It sounds so good on paper: you've got money and resources and your partner has ideas and technical expertise. Or you both share the passion and now you want to share the business. Going into business with a partner can make your small business dream a reality.

It can also turn into a nightmare. So while a 50/50 partnership with a friend, spouse, or colleague may sound fun, you may want to rethink that plan.

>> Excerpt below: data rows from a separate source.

(** * kube-rbac-proxy: attribute resolution, rewrite validation and the
      authorization loop

    A shallow embedding of [pkg/authz/auth.go] and [pkg/proxy/proxy.go].

    Go pointers that may be [nil] are [option]s, a slice that may be [nil]
    is an [option (list _)] ([Some []] is the empty, non-nil slice), a
    [map[string]struct{}] is a [gset string], and a run-time panic (a nil
    dereference) is the [Panicked] outcome. *)

From Stdlib Require Import String Ascii List Bool Arith Lia.
From stdpp Require Import base option list gmap strings.

Local Open Scope string_scope.
Local Open Scope list_scope.

(** ** Outcomes of Go calls *)

(** A call either returns a value or panics. *)
Inductive Outcome (A : Type) : Type :=
| Returned (a : A)
| Panicked (why : string).
Arguments Returned {A} a.
Arguments Panicked {A} why.

Definition obind {A B} (o : Outcome A) (k : A -> Outcome B) : Outcome B :=
  match o with
  | Returned a => k a
  | Panicked why => Panicked why
  end.

Notation "x <-! c ;; k" := (obind c (fun x => k))
  (at level 100, c at next level, right associativity).

(** The panic of the Go runtime on a nil pointer. *)
Definition nilDereference : string :=
  "runtime error: invalid memory address or nil pointer dereference".

(** A [(value, error)] pair of which exactly one is set. *)
Inductive Result (A : Type) : Type :=
| Ok (a : A)
| Err (msg : string).
Arguments Ok {A} a.
Arguments Err {A} msg.

(** ** Package authz: the configuration types (auth.go:28-85, 152-209) *)

Definition Namespace : string := "namespace".
Definition ApiGroup : string := "apiGroup".
Definition APIVersion : string := "apiVersion".
Definition Resource : string := "resource".
Definition Subresource : string := "subresource".
Definition Name : string := "name".

(** [QueryParameterRewriteConfig]. *)
Record QueryParameterRewriteConfig : Type := mkQueryParameterRewriteConfig {
  qp_Name : string;
  qp_RewriteTargets : option (list string);
  qp_rewriteTargetsSet : option (gset string)
}.

(** [HTTPHeaderRewriteConfig]. *)
Record HTTPHeaderRewriteConfig : Type := mkHTTPHeaderRewriteConfig {
  hh_Name : string;
  hh_RewriteTargets : option (list string);
  hh_rewriteTargetsSet : option (gset string)
}.

(** [SubjectAccessReviewRewrites]. *)
Record SubjectAccessReviewRewrites : Type := mkSubjectAccessReviewRewrites {
  ByQueryParameter : option QueryParameterRewriteConfig;
  ByHTTPHeader : option HTTPHeaderRewriteConfig
}.

(** [ResourceAttributes]: the six-field template. *)
Record ResourceAttributes : Type := mkResourceAttributes {
  ra_Namespace : string;
  ra_APIGroup : string;
  ra_APIVersion : string;
  ra_Resource : string;
  ra_Subresource : string;
  ra_Name : string
}.

(** [authz.Config]. *)
Record Config : Type := mkConfig {
  Rewrites : option SubjectAccessReviewRewrites;
  cfg_ResourceAttributes : option ResourceAttributes;
  ResourceAttributesFile : string
}.

(** [GetRewriteTargetsSet] of either rule. *)
Definition qp_GetRewriteTargetsSet (c : QueryParameterRewriteConfig) : option (gset string) :=
  qp_rewriteTargetsSet c.

Definition hh_GetRewriteTargetsSet (c : HTTPHeaderRewriteConfig) : option (gset string) :=
  hh_rewriteTargetsSet c.

(** Field assignments through the pointers of the configuration. *)
Definition qp_setRewriteTargets (l : option (list string)) (c : QueryParameterRewriteConfig) :=
  mkQueryParameterRewriteConfig (qp_Name c) l (qp_rewriteTargetsSet c).

Definition qp_setRewriteTargetsSet (s : option (gset string)) (c : QueryParameterRewriteConfig) :=
  mkQueryParameterRewriteConfig (qp_Name c) (qp_RewriteTargets c) s.

Definition hh_setRewriteTargets (l : option (list string)) (c : HTTPHeaderRewriteConfig) :=
  mkHTTPHeaderRewriteConfig (hh_Name c) l (hh_rewriteTargetsSet c).

Definition hh_setRewriteTargetsSet (s : option (gset string)) (c : HTTPHeaderRewriteConfig) :=
  mkHTTPHeaderRewriteConfig (hh_Name c) (hh_RewriteTargets c) s.

Definition setRewrites (rw : SubjectAccessReviewRewrites) (cfg : Config) : Config :=
  mkConfig (Some rw) (cfg_ResourceAttributes cfg) (ResourceAttributesFile cfg).

(** [allResourceAttributesNames] (auth.go:92, 216). *)
Definition allResourceAttributesNames : list string :=
  [Namespace; ApiGroup; APIVersion; Resource; Subresource; Name].

(** [m := map[string]struct{}{}; for _, v := range l { m[v] = struct{}{} }]. *)
Definition buildSet (l : list string) : gset string :=
  fold_left (fun m v => {[ v ]} ∪ m) l ∅.

(** Reading a possibly nil slice or map: [range] over nil runs no iteration,
    [len] of nil is 0, a lookup in a nil map finds nothing. *)
Definition sliceElems (l : option (list string)) : list string := default [] l.
Definition mapKeys (s : option (gset string)) : gset string := default ∅ s.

  1. Liability Issues: Most entrepreneurs avoid partnerships because of the unlimited liability of each member for the partnership as a whole. That's especially true when it's just the two of you. So as the only other partner, you're on the hook for any debts the partnership accrues.
  2. Flexibility Issues: Without a partnership agreement specifically addressing the issue, one person's stake in a partnership cannot be transferred to the other without prior consent. This can be a problem if you and your partner have disagreements or one of you wants to exit the partnership.
  3. Stability Issues: Let's say your partner up and quits. Or files for bankruptcy. Or worse, he or she passes away. So does your partnership. A partnership is dissolved as soon as one member exits, which can mean your business is over in the blink of an eye.
  4. Authority Issues: Determining each partner's role can be more difficult when there are just two of you. While you can split the authority evenly, deciding who does what can lead to personal and professional clashes.
  5. Exit Issues: As noted above, the increased liability and decreased flexibility of a 50/50 partnership can make leaving or dissolving the partnership more difficult. Certain partnership agreements could require prior notice and there are debt considerations that may have to be taken into account before you can exit the partnership.

If you're considering a 50/50 partnership, or considering getting out of one, you might want to consult an experienced business organizations attorney first.